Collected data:
>>>

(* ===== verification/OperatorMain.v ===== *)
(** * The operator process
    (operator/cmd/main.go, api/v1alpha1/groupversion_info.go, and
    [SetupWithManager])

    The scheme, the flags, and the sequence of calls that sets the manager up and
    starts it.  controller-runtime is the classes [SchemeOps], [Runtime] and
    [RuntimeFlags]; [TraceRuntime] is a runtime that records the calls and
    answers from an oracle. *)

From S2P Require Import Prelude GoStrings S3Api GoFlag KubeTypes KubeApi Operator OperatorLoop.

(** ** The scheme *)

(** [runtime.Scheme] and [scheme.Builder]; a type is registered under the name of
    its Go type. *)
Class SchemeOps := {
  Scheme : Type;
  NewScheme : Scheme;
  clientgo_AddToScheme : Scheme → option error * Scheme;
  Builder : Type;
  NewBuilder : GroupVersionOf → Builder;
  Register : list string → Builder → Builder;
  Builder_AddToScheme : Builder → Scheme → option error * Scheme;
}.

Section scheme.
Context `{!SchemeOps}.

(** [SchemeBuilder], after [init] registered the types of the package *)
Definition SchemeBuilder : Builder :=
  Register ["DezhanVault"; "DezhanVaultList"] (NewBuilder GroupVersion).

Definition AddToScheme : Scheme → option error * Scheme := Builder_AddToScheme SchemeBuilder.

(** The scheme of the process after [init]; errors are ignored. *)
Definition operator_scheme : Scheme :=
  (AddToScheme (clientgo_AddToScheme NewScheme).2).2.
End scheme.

<<<
>>>

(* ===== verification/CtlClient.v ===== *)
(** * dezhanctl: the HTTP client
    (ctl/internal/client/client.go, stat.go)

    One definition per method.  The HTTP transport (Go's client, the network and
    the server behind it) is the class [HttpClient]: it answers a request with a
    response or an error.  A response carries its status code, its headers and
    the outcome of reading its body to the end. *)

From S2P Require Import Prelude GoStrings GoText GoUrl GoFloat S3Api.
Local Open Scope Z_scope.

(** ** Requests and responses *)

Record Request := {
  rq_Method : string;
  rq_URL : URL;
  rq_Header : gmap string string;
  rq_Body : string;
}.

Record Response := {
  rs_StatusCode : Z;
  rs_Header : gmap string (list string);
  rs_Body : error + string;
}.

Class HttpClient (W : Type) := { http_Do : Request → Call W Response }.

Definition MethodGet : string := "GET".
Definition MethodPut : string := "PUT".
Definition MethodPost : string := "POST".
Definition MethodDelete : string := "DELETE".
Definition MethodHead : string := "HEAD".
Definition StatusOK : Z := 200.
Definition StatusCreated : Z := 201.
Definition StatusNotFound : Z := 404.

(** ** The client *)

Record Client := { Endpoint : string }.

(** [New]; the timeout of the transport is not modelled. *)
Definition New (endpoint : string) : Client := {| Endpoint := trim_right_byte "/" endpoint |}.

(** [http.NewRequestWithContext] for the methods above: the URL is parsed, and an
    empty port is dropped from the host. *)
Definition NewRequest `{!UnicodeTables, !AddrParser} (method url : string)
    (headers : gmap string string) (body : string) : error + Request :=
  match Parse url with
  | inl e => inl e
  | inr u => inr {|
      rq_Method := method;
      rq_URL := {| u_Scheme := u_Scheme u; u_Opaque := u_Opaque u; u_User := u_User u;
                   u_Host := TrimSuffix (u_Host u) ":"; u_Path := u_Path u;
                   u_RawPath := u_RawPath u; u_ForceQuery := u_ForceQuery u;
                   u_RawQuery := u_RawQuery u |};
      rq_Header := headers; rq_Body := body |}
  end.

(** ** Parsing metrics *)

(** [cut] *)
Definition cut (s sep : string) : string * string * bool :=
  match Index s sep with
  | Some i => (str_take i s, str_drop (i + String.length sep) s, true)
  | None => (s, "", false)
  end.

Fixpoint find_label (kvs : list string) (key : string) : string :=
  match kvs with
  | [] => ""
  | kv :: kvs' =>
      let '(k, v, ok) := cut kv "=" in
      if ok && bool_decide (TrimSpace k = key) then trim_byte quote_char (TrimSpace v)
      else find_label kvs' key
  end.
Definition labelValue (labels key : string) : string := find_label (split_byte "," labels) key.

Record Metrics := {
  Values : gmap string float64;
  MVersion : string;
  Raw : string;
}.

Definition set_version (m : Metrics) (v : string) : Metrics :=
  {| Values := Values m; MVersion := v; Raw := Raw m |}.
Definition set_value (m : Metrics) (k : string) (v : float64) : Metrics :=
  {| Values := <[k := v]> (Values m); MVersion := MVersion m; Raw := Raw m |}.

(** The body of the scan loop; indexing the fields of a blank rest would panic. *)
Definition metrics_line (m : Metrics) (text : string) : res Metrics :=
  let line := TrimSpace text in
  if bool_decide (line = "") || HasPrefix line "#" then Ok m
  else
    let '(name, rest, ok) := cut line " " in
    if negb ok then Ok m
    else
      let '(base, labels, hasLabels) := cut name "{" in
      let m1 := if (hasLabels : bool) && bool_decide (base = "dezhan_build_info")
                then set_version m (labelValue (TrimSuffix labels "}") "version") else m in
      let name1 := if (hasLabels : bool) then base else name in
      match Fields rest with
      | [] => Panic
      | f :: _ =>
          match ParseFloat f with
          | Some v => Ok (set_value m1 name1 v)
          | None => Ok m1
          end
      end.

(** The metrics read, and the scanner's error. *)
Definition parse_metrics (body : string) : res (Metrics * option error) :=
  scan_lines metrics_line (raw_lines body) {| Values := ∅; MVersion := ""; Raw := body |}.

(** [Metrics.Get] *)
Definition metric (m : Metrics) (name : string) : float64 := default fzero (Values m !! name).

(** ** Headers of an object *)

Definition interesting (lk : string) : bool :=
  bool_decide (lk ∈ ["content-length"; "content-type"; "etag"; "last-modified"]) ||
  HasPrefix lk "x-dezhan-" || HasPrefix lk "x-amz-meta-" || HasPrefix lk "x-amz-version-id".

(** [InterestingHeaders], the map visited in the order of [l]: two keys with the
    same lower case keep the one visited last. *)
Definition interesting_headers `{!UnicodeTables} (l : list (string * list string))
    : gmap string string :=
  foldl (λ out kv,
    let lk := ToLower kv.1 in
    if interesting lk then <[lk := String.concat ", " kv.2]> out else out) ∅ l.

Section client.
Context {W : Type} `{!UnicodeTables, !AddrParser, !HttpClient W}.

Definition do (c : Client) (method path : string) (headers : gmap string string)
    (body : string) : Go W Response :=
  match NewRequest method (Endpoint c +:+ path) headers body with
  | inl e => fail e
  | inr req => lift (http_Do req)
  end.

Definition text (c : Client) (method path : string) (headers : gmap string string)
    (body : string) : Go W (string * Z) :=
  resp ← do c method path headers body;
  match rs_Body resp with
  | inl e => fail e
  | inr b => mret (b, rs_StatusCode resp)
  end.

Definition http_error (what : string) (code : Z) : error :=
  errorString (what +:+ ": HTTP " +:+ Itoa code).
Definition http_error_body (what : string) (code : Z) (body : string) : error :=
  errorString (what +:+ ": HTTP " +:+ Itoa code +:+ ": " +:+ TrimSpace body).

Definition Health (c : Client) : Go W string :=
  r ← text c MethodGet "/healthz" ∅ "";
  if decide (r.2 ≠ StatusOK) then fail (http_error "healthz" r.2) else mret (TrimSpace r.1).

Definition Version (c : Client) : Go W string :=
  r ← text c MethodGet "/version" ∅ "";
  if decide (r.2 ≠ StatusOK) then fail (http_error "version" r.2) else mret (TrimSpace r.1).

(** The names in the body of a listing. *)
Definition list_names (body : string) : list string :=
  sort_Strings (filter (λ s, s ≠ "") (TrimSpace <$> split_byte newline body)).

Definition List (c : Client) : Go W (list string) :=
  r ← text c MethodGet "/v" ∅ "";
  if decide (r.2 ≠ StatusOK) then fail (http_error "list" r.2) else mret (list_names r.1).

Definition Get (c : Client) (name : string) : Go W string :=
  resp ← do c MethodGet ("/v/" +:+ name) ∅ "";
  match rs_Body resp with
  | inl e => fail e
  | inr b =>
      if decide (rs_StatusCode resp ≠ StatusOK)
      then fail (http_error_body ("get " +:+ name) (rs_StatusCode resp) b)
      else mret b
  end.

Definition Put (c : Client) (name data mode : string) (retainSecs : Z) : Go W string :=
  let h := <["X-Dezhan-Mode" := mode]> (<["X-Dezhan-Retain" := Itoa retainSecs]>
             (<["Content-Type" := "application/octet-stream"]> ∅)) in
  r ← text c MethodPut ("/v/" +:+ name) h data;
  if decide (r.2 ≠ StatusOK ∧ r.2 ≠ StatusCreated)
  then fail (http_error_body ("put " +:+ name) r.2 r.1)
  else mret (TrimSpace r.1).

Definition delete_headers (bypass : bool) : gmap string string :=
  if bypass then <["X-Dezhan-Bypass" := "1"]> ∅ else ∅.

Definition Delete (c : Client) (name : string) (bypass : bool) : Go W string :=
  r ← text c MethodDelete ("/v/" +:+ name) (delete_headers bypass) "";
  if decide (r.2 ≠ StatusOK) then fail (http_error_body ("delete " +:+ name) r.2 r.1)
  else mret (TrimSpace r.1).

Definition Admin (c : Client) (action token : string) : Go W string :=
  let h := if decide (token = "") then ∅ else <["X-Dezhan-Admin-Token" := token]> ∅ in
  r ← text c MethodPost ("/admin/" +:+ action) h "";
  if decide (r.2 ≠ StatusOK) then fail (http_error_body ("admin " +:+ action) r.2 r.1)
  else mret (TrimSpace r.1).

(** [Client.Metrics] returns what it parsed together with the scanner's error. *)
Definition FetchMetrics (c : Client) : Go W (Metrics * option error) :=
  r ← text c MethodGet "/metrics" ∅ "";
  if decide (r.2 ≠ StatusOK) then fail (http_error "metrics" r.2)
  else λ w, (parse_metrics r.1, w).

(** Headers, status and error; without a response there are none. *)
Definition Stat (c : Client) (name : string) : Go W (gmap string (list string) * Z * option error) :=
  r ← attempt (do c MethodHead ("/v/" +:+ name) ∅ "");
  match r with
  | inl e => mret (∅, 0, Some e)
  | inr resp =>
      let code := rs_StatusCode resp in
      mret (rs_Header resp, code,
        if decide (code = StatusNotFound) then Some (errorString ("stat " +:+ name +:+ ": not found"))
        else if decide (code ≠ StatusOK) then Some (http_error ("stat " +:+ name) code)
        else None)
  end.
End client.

<<<

#### Work instruction:
Reproduce each line of the records in which "visited" appears.

#### Exercise answer:
(** [InterestingHeaders], the map visited in the order of [l]: two keys with the
    same lower case keep the one visited last. *)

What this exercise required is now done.